PROBLEM TO WORK ON
Go through the data from its first line and retype each line, stopping once the line containing "intros Hinv Hs." has been retyped.

Data entries
Segment Open

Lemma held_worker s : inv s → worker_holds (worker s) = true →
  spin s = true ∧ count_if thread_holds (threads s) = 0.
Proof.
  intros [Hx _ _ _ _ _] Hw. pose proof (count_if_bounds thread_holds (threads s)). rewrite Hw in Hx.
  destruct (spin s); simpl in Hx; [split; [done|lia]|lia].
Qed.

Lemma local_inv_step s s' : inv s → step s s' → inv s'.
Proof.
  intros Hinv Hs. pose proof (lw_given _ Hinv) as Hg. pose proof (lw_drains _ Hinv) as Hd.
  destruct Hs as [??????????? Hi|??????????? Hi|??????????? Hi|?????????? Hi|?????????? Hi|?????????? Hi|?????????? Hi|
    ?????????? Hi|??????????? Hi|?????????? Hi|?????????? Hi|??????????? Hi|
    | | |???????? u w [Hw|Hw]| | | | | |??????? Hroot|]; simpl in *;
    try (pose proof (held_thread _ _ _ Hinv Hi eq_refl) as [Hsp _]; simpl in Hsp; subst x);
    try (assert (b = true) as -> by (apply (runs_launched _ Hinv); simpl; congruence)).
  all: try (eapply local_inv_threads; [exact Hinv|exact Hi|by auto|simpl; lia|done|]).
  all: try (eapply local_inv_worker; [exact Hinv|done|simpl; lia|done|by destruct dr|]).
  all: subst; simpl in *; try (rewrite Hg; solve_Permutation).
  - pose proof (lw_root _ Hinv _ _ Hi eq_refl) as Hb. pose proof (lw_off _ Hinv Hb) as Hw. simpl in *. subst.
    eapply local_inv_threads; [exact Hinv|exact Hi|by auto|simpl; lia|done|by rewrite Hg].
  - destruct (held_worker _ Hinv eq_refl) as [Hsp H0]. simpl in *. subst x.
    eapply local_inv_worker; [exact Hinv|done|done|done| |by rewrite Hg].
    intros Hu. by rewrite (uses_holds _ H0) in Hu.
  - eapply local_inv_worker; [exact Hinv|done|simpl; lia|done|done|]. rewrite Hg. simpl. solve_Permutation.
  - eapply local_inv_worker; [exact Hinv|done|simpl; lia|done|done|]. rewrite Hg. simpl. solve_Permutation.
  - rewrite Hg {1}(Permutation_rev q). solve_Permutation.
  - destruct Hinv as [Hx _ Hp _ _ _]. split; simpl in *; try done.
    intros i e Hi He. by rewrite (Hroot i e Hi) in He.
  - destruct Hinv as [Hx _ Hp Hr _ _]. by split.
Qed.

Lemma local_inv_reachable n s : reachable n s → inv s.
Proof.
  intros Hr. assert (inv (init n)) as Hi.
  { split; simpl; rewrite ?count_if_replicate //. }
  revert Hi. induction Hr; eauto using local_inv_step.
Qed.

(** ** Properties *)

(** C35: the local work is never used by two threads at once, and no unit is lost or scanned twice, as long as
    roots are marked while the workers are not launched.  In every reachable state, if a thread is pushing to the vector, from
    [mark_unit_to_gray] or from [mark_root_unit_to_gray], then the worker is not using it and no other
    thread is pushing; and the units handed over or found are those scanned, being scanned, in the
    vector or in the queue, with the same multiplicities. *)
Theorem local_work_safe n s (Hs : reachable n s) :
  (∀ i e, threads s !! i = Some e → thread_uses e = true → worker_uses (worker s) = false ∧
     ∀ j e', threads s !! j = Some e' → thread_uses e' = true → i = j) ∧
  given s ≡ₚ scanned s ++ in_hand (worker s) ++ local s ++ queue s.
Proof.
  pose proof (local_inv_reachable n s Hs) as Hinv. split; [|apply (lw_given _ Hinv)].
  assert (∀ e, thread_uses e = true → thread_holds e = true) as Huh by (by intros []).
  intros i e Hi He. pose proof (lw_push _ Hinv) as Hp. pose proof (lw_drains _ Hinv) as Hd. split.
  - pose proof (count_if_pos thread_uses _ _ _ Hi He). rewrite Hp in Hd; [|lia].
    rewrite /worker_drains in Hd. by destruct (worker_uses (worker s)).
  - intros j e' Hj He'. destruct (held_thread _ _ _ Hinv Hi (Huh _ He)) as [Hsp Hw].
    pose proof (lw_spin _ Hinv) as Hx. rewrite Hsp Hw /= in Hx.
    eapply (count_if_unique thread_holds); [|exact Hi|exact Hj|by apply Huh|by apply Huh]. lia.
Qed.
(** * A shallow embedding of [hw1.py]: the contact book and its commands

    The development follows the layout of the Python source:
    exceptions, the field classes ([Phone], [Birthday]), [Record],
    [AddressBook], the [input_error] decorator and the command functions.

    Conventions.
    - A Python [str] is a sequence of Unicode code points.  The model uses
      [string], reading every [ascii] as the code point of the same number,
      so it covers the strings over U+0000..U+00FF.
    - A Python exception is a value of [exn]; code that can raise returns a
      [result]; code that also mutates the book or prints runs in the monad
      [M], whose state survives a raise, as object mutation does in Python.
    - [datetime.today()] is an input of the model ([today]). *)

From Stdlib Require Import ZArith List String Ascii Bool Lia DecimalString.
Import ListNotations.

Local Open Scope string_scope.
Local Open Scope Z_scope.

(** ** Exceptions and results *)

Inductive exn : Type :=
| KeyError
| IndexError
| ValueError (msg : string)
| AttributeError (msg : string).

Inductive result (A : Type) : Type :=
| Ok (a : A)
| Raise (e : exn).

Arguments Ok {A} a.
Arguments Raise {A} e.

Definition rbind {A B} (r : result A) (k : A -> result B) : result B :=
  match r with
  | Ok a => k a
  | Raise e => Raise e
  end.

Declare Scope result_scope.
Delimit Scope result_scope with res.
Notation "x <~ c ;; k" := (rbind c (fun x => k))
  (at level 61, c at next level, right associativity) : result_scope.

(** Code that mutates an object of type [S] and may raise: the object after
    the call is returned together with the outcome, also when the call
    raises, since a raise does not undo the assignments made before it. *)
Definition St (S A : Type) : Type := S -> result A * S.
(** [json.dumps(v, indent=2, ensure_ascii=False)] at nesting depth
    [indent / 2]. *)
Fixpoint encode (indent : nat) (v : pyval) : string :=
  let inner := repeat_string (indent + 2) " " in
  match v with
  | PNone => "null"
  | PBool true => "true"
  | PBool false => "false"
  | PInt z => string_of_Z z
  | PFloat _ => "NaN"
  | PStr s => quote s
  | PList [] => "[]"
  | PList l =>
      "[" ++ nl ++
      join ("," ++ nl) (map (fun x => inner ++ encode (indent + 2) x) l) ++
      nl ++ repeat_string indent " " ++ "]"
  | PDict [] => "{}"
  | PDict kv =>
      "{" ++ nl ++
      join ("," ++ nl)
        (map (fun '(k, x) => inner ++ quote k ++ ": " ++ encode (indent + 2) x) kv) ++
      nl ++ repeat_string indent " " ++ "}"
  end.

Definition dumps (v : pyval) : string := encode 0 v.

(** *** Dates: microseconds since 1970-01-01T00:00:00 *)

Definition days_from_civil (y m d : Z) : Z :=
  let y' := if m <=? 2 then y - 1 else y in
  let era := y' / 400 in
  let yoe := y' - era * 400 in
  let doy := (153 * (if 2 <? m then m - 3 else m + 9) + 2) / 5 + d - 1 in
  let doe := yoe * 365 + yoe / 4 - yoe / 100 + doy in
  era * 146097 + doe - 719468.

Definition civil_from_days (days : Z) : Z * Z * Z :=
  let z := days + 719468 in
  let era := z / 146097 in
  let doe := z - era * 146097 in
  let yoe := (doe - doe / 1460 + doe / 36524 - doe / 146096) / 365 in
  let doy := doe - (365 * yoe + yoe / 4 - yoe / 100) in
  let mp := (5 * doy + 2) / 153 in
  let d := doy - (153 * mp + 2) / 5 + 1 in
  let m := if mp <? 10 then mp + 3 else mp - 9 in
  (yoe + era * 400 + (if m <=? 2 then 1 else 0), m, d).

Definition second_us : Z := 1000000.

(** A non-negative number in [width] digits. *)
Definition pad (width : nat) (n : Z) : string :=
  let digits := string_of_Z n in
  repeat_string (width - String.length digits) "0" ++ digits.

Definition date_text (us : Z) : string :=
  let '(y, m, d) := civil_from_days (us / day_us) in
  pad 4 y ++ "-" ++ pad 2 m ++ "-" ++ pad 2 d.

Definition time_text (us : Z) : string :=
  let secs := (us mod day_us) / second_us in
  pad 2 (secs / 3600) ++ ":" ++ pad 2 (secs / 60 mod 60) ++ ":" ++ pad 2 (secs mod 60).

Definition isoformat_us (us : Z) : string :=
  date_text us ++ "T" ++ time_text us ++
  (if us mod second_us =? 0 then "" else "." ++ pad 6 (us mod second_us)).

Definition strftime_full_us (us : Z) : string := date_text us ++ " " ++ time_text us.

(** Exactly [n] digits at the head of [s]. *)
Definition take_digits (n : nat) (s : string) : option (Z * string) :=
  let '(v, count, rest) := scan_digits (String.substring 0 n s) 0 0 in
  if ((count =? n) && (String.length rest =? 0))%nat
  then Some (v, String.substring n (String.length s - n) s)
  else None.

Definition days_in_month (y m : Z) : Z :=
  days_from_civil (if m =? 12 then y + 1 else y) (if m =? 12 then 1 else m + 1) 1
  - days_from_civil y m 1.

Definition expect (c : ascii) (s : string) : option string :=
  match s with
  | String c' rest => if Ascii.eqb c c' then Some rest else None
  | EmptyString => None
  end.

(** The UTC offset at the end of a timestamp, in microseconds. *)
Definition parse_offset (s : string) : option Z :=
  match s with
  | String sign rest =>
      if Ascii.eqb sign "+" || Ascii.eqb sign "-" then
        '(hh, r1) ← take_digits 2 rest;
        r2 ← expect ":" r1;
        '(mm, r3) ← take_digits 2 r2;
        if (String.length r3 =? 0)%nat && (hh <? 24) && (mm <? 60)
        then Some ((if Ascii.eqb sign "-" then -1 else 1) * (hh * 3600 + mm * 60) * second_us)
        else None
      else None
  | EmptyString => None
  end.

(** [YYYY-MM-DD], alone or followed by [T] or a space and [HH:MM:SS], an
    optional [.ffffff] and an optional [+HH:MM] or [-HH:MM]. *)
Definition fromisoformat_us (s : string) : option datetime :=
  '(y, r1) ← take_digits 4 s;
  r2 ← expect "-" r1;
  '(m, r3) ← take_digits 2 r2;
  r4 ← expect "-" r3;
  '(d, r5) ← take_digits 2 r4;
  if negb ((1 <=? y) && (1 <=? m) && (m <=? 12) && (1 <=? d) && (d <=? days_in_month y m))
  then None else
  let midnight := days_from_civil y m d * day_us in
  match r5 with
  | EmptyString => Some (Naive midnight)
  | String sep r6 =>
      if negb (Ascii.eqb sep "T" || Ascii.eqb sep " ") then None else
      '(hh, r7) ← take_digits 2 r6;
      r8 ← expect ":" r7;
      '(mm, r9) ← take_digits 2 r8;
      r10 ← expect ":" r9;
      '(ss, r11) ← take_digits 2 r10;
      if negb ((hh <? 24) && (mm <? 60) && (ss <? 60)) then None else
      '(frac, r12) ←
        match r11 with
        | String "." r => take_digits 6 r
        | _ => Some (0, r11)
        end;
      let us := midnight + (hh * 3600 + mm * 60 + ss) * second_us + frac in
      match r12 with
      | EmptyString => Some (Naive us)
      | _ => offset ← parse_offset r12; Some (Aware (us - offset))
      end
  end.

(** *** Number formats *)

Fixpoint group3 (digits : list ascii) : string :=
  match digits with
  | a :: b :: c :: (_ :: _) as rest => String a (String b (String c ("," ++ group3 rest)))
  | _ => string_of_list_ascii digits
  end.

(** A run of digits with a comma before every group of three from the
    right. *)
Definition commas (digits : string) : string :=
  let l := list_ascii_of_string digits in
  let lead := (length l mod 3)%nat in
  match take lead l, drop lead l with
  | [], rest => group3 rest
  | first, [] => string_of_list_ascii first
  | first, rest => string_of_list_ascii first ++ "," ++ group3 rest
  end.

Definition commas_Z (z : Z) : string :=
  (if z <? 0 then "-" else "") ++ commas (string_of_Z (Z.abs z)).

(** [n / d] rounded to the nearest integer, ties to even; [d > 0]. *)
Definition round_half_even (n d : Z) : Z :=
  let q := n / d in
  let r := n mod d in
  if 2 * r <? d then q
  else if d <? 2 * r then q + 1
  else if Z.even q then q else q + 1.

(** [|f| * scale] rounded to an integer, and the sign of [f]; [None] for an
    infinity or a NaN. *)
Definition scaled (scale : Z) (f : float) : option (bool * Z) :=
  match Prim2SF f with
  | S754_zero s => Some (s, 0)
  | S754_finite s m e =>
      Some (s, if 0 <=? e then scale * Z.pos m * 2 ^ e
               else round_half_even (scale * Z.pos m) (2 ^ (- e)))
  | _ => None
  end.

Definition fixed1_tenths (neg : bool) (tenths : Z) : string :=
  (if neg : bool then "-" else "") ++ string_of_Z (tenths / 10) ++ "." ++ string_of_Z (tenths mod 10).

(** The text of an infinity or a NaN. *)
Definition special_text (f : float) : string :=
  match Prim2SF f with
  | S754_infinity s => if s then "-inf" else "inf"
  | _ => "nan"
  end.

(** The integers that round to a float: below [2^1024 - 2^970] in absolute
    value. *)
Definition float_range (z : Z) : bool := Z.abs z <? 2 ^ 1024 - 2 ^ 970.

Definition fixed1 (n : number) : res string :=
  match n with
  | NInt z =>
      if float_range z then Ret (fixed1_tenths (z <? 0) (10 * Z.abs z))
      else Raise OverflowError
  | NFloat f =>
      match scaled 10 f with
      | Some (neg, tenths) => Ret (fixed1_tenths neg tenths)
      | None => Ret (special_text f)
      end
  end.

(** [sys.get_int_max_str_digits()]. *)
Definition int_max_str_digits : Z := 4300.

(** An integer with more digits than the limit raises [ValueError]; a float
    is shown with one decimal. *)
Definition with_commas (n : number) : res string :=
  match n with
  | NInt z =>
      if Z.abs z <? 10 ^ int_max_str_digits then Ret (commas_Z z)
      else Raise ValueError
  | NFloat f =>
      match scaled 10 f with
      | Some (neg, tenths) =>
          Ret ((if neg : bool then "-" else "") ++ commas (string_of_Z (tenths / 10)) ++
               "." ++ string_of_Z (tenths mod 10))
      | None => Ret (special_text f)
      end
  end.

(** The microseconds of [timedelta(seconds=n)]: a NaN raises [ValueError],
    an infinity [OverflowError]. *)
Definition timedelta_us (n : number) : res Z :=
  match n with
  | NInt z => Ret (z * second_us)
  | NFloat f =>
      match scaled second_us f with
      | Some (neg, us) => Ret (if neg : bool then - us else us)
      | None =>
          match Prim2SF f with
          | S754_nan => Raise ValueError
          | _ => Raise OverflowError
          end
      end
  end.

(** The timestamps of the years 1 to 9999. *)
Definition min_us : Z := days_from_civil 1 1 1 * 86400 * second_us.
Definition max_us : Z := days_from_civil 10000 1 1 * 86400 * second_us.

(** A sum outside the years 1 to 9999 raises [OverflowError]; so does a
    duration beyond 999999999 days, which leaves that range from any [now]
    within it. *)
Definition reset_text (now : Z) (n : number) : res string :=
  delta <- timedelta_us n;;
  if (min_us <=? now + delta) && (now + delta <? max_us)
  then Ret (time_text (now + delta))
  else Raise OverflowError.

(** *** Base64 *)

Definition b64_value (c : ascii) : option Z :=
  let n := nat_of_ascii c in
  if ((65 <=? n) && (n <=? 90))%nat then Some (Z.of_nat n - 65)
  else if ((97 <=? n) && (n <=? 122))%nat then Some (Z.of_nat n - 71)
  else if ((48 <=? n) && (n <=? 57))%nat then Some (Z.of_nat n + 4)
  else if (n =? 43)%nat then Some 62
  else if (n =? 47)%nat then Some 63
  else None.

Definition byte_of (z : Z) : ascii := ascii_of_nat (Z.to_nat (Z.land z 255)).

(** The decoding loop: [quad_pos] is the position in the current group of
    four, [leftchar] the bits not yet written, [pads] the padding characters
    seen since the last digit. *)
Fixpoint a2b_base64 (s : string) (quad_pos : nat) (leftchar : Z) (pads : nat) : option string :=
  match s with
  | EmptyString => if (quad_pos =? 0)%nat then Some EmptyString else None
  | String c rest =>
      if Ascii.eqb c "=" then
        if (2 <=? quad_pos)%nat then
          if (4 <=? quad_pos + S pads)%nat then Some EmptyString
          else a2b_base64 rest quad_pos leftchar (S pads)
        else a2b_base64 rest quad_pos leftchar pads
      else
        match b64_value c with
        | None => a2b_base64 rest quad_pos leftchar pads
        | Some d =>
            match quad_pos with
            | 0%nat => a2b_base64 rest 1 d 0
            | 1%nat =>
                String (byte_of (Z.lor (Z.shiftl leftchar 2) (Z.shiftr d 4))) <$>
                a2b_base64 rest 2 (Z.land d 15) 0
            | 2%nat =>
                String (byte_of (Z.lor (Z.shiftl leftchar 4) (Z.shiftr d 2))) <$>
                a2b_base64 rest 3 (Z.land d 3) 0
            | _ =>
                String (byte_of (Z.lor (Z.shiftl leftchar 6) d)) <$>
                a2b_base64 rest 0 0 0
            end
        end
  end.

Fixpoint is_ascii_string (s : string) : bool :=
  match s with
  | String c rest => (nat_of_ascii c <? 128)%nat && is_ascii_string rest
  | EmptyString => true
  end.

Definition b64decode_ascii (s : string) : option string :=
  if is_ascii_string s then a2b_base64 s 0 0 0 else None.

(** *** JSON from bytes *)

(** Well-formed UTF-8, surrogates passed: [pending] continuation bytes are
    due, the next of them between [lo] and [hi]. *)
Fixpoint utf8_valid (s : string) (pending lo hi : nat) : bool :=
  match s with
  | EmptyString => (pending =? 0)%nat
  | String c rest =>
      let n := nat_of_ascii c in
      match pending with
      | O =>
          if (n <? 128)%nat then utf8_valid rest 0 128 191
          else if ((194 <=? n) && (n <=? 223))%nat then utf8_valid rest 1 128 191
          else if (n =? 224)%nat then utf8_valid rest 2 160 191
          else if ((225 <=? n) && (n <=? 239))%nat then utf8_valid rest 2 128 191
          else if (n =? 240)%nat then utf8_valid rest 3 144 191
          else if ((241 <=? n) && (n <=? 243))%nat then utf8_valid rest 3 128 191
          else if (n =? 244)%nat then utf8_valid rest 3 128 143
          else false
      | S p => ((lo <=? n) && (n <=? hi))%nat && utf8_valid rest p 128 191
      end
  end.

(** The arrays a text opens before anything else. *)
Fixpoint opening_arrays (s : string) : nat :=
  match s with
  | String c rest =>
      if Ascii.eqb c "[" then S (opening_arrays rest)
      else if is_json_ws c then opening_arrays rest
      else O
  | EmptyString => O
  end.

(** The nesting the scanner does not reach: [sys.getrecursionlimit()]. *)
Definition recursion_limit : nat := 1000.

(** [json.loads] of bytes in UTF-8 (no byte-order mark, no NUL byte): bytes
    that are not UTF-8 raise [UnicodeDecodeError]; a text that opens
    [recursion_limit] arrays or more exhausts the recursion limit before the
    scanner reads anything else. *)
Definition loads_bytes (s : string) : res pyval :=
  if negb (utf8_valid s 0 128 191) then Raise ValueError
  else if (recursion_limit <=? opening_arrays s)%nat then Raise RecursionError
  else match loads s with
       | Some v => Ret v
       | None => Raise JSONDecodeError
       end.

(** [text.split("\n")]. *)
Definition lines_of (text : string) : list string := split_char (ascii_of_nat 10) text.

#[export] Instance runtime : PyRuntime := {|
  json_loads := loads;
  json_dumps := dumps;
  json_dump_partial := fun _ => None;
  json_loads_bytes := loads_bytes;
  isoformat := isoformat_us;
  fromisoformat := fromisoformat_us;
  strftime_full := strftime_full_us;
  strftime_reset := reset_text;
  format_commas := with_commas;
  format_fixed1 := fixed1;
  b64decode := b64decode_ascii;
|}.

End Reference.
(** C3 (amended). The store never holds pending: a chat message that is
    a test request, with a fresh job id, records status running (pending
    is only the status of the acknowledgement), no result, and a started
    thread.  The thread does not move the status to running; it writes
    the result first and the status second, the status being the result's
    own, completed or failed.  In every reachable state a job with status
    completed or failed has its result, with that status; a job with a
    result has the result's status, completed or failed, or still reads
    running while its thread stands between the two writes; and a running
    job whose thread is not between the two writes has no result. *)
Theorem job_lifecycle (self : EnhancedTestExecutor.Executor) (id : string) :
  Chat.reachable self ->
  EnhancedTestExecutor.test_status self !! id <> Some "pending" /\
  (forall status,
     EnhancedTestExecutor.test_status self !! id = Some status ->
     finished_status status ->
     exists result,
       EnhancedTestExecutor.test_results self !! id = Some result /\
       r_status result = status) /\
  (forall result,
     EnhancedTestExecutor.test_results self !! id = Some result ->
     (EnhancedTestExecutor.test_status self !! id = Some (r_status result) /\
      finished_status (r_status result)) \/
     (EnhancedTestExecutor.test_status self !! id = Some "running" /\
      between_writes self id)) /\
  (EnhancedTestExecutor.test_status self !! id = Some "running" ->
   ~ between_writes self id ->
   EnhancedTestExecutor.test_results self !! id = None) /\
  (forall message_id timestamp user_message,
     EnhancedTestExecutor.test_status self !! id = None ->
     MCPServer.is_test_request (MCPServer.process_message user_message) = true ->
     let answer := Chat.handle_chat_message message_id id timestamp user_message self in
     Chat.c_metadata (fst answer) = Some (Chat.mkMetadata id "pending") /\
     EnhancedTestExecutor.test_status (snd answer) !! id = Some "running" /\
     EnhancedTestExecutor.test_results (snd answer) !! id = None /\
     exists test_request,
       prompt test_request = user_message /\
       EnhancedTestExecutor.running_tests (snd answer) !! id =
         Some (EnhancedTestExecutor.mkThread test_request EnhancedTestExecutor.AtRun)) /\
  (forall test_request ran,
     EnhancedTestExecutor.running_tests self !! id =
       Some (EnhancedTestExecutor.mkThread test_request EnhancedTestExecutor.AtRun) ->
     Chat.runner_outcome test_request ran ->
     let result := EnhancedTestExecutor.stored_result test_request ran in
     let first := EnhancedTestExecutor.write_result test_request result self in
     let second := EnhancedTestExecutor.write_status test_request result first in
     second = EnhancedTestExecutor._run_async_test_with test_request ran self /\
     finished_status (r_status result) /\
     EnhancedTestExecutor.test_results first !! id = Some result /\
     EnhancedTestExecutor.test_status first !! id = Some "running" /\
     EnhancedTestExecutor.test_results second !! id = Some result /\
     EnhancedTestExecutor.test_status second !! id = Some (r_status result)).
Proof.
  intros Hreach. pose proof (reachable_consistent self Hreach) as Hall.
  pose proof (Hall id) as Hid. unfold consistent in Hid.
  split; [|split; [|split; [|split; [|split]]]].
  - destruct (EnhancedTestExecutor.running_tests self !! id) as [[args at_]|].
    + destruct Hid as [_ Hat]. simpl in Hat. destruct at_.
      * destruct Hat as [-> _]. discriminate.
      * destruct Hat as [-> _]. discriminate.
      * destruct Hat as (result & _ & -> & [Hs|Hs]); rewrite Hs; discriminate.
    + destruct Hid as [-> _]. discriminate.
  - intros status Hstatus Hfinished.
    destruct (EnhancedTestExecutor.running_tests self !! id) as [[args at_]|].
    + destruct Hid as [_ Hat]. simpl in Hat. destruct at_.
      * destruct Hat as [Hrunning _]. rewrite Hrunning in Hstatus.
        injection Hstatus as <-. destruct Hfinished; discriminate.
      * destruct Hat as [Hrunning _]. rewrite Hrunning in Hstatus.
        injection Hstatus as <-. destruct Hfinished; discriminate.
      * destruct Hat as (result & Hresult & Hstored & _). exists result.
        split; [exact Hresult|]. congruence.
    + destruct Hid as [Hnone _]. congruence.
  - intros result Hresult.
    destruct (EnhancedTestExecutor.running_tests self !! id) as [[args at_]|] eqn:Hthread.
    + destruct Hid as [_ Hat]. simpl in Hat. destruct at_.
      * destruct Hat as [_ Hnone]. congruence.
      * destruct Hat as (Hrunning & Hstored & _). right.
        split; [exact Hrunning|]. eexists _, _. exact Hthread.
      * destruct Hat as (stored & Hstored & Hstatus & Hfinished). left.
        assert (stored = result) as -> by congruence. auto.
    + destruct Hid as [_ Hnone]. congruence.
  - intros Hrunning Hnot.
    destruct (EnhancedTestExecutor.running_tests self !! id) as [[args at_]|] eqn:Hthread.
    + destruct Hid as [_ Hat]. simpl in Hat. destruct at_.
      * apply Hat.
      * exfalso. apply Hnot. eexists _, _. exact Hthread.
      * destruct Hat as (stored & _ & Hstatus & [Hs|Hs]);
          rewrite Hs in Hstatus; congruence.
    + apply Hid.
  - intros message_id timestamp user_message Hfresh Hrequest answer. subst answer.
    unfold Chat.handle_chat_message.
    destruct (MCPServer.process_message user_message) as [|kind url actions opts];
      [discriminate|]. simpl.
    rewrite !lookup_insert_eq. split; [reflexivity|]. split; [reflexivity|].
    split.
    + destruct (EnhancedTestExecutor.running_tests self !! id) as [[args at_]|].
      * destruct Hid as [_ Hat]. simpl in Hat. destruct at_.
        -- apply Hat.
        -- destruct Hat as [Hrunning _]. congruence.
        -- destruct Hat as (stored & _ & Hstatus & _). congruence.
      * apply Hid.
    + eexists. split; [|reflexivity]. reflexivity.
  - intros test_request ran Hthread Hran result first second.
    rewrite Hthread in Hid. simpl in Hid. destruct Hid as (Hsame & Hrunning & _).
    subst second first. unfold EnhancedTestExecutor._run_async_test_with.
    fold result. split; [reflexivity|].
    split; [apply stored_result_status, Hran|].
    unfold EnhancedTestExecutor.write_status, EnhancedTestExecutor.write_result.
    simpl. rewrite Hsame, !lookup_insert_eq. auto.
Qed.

Segment Closed

OUTPUT OF THE EXERCISE
Lemma held_worker s : inv s → worker_holds (worker s) = true →
  spin s = true ∧ count_if thread_holds (threads s) = 0.
Proof.
  intros [Hx _ _ _ _ _] Hw. pose proof (count_if_bounds thread_holds (threads s)). rewrite Hw in Hx.
  destruct (spin s); simpl in Hx; [split; [done|lia]|lia].
Qed.

Lemma local_inv_step s s' : inv s → step s s' → inv s'.
Proof.
  intros Hinv Hs. pose proof (lw_given _ Hinv) as Hg. pose proof (lw_drains _ Hinv) as Hd.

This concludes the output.